Glial cell line-derived neurotrophic factor-secreting human neural progenitors show long-term survival, maturation into astrocytes, and no tumor formation following transplantation into the spinal cord of immunocompromised rats.

The human fetal brain contains neural progenitor cells (NPCs) that can be isolated and grown in culture. NPCs can be used for cellular gene therapy by genetically modifying them to release a therapeutic drug, for instance growth factors. In this study, human NPCs were genetically engineered to secrete glial cell line-derived neurotrophic factor (GDNF), a powerful growth factor that has been shown to have a beneficial effects on neurological diseases.
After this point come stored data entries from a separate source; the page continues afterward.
(* ===== verification/KVStore.v ===== *)
(** * storage/storage.go, the key-value part of [StateStorage]

    The errors and the stored pairs of pkg/storage/storage.go, the abstract
    specification of the key-value operations (a partial map from keys to
    values with an expiration), and the interface through which the coordinator
    and the managers use the storage. Storage.v discharges it for the sharded
    in-memory implementation. *)

From S2P Require Import Prelude.

(** The sentinel errors of storage.go. *)
Inductive StorageError : Type :=
| ErrNotFound
| ErrAlreadyExists
| ErrInvalidKey
| ErrInvalidValue
| ErrStorageFull
| ErrKeyExpired.

#[export] Instance StorageError_eq_dec : EqDecision StorageError.
Proof. solve_decision. Defined.

Record KeyValue : Type := mkKeyValue { kv_Value : bytes; kv_Expiration : Time }.

#[export] Instance KeyValue_eq_dec : EqDecision KeyValue.
Proof. solve_decision. Defined.

(** [!kv.Expiration.IsZero() && kv.Expiration.Before(time.Now())]. *)
Definition kv_expired (now : Time) (kv : KeyValue) : bool :=
  negb (IsZero (kv_Expiration kv)) && Before (kv_Expiration kv) now.

(** The expiration of a value stored at [now] for the duration [d]. *)
Definition expire_at (now : Time) (d : Duration) : Time :=
  if 0 <? d then Add now d else zero_time.

(** ** Specification: the storage as a map *)

Abbreviation view := (string → option KeyValue) (only parsing).

Definition view_set (k : string) (o : option KeyValue) (v : view) : view :=
  λ k', if decide (k = k') then o else v k'.

Definition spec_Get (k : string) (now : Time) (v : view)
    : result StorageError bytes * view :=
  if decide (k = "") then (Err ErrInvalidKey, v)
  else match v k with
       | None => (Err ErrNotFound, v)
       | Some kv =>
           if kv_expired now kv then (Err ErrKeyExpired, view_set k None v)
           else (Ok (kv_Value kv), v)
       end.

Definition spec_Set (k : string) (value : option bytes) (d : Duration) (now : Time)
    (v : view) : result StorageError unit * view :=
  if decide (k = "") then (Err ErrInvalidKey, v)
  else match value with
       | None => (Err ErrInvalidValue, v)
       | Some b => (Ok tt, view_set k (Some (mkKeyValue b (expire_at now d))) v)
       end.

Definition spec_Delete (k : string) (v : view) : result StorageError unit * view :=
  if decide (k = "") then (Err ErrInvalidKey, v)
  else match v k with
       | None => (Err ErrNotFound, v)
       | Some _ => (Ok tt, view_set k None v)
       end.

(** ** The interface *)

Class KV (S : Type) : Type := {
  kv_view : S → view;
  kv_wf : S → Prop;
  kv_Get : string → Time → GoM S (result StorageError bytes);
  kv_Set : string → option bytes → Duration → Time → GoM S (result StorageError unit);
  kv_Delete : string → GoM S (result StorageError unit)
}.

(** [refines s r s' spec]: a call that went from [s] to [s'] and completed with
    [r] did what [spec] says of the views. *)
Definition refines {S R} `{KV S} (call : GoM S R) (spec : view → R * view) : Prop :=
  ∀ s, kv_wf s → ∃ s',
    call s = (Done (spec (kv_view s)).1, s') ∧ kv_wf s' ∧
    ∀ k, kv_view s' k = (spec (kv_view s)).2 k.

Class KVLaws (S : Type) `{KV S} : Prop := {
  kv_Get_refines k now : refines (kv_Get k now) (spec_Get k now);
  kv_Set_refines k value d now : refines (kv_Set k value d now) (spec_Set k value d now);
  kv_Delete_refines k : refines (kv_Delete k) (spec_Delete k)
}.

(** ** Facts about the specification *)

Lemma view_set_eq k o v : view_set k o v k = o.
Proof. unfold view_set. by rewrite decide_True. Qed.

Lemma view_set_ne k k' o v : k ≠ k' → view_set k o v k' = v k'.
Proof. intros. unfold view_set. by rewrite decide_False. Qed.

#[export] Hint Rewrite view_set_eq : gateway.
#[export] Hint Rewrite view_set_ne using done : gateway.

Lemma spec_Get_hit k now v kv :
  k ≠ "" → v k = Some kv → kv_expired now kv = false →
  spec_Get k now v = (Ok (kv_Value kv), v).
Proof. intros Hk Hv He. unfold spec_Get. by rewrite decide_False, Hv, He. Qed.

Lemma spec_Set_ok k b d now v :
  k ≠ "" →
  spec_Set k (Some b) d now v
    = (Ok tt, view_set k (Some (mkKeyValue b (expire_at now d))) v).
Proof. intros Hk. unfold spec_Set. by rewrite decide_False. Qed.

(** A value stored for a positive duration has not expired before its end. *)
Lemma expire_at_live b now d now' :
  0 < now → now' <= now + d → kv_expired now' (mkKeyValue b (expire_at now d)) = false.
Proof.
  intros Hn Hle. unfold kv_expired, expire_at, Before, IsZero, Add, zero_time. simpl.
  destruct (Z.ltb_spec 0 d); [|done].
  rewrite (proj2 (Z.ltb_ge _ _)) by lia. by rewrite andb_false_r.
Qed.

(** ** The specification is its own implementation *)

#[export] Instance view_KV : KV view := {|
  kv_view := λ v, v;
  kv_wf := λ _, True;
  kv_Get := λ k now v, (Done (spec_Get k now v).1, (spec_Get k now v).2);
  kv_Set := λ k b d now v, (Done (spec_Set k b d now v).1, (spec_Set k b d now v).2);
  kv_Delete := λ k v, (Done (spec_Delete k v).1, (spec_Delete k v).2)
|}.

#[export] Instance view_KVLaws : KVLaws view.
Proof. split; intros; intros s _; eexists; (split; [reflexivity|done]). Qed.

(** ** Histories

    A client's history of calls, the results it observes from an
    implementation, and the results the specification gives it. *)

Inductive kv_op : Type :=
| KGet (key : string) (now : Time)
| KSet (key : string) (value : option bytes) (d : Duration) (now : Time)
| KDelete (key : string).

Inductive kv_res : Type :=
| RValue (r : result StorageError bytes)
| RUnit (r : result StorageError unit).

Definition kv_exec {S} `{KV S} (o : kv_op) : GoM S kv_res :=
  match o with
  | KGet key now => r ← kv_Get key now; mret (RValue r)
  | KSet key value d now => r ← kv_Set key value d now; mret (RUnit r)
  | KDelete key => r ← kv_Delete key; mret (RUnit r)
  end.

Fixpoint kv_history {S} `{KV S} (ops : list kv_op) : GoM S (list kv_res) :=
  match ops with
  | [] => mret []
  | o :: ops => r ← kv_exec o; rs ← kv_history ops; mret (r :: rs)
  end.

Definition spec_exec (o : kv_op) (v : view) : kv_res * view :=
  match o with
  | KGet key now => let '(r, v) := spec_Get key now v in (RValue r, v)
  | KSet key value d now => let '(r, v) := spec_Set key value d now v in (RUnit r, v)
  | KDelete key => let '(r, v) := spec_Delete key v in (RUnit r, v)
  end.

Fixpoint spec_history (ops : list kv_op) (v : view) : list kv_res * view :=
  match ops with
  | [] => ([], v)
  | o :: ops =>
      let '(r, v) := spec_exec o v in
      let '(rs, v) := spec_history ops v in (r :: rs, v)
  end.

(** Two views are the same map when they agree at every key; the
    specification cannot tell them apart. *)
Definition view_eq (v v' : view) : Prop := ∀ k, v k = v' k.

#[export] Instance view_eq_equivalence : Equivalence view_eq.
Proof. split; unfold view_eq; [done|intros ? ? H k; by rewrite H|intros ? ? ? H1 H2 k; by rewrite H1]. Qed.

#[export] Instance view_set_proper k o : Proper (view_eq ==> view_eq) (view_set k o).
Proof. intros v v' Hv k'. unfold view_set. by case_decide. Qed.

Lemma spec_exec_eq o v v' :
  view_eq v v' →
  (spec_exec o v).1 = (spec_exec o v').1 ∧ view_eq (spec_exec o v).2 (spec_exec o v').2.
Proof.
  intros Hv. assert (∀ k, v k = v' k) as Hk by exact Hv.
  destruct o; simpl; unfold spec_Get, spec_Set, spec_Delete; rewrite <-?Hk;
    repeat case_match; simplify_eq/=; split; try done;
    by apply view_set_proper.
Qed.

Lemma kv_exec_refines {S} `{KVLaws S} o : refines (kv_exec o) (spec_exec o).
Proof.
  intros s Hs. destruct o; simpl.
  - destruct (kv_Get_refines key now s Hs) as (s'&E&?&?). exists s'.
    unfold mbind, GoM_bind. rewrite E. by destruct (spec_Get _ _ _).
  - destruct (kv_Set_refines key value d now s Hs) as (s'&E&?&?). exists s'.
    unfold mbind, GoM_bind. rewrite E. by destruct (spec_Set _ _ _ _ _).
  - destruct (kv_Delete_refines key s Hs) as (s'&E&?&?). exists s'.
    unfold mbind, GoM_bind. rewrite E. by destruct (spec_Delete _ _).
Qed.

Lemma kv_history_refines {S} `{KVLaws S} ops s v :
  kv_wf s → view_eq (kv_view s) v →
  ∃ s', kv_history ops s = (Done (spec_history ops v).1, s') ∧ kv_wf s' ∧
    view_eq (kv_view s') (spec_history ops v).2.
Proof.
  revert s v. induction ops as [|o ops IH]; intros s v Hs Hv; simpl; [by exists s|].
  destruct (kv_exec_refines o s Hs) as (s1&E1&Hs1&Hv1).
  destruct (spec_exec_eq o _ _ Hv) as [Hr Hv2].
  destruct (spec_exec o v) as [r v1] eqn:Eo. simpl in *.
  assert (view_eq (kv_view s1) v1) as Hv3 by (etrans; [exact Hv1|exact Hv2]).
  destruct (IH s1 v1 Hs1 Hv3) as (s2&E2&?&?).
  destruct (spec_history ops v1) as [rs v2]. exists s2.
  unfold mbind, GoM_bind. rewrite E1, E2, Hr. done.
Qed.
These GDNF-secreting NPCs were expanded to produce a research-grade product using the same protocols developed for large-scale, clinical-grade production campaigns. In this study, we showed that the hNPCs survived long-term (229 days) following transplantation into the spinal cord of rats and continued to secrete GDNF. The cells had an overall decrease in proliferation after transplantation, preventing tumor formation. A subpopulation of NPCs matured overtime to become astrocytes, one type of cell in the brain that has been shown to play an important role in neurodegenerative diseases like amyotrophic lateral sclerosis. Together these data show that genetically engineered NPCs are safe for transplantation and could be useful as a source of cells for long-term delivery of both GDNF and astrocytes to the damaged central nervous system.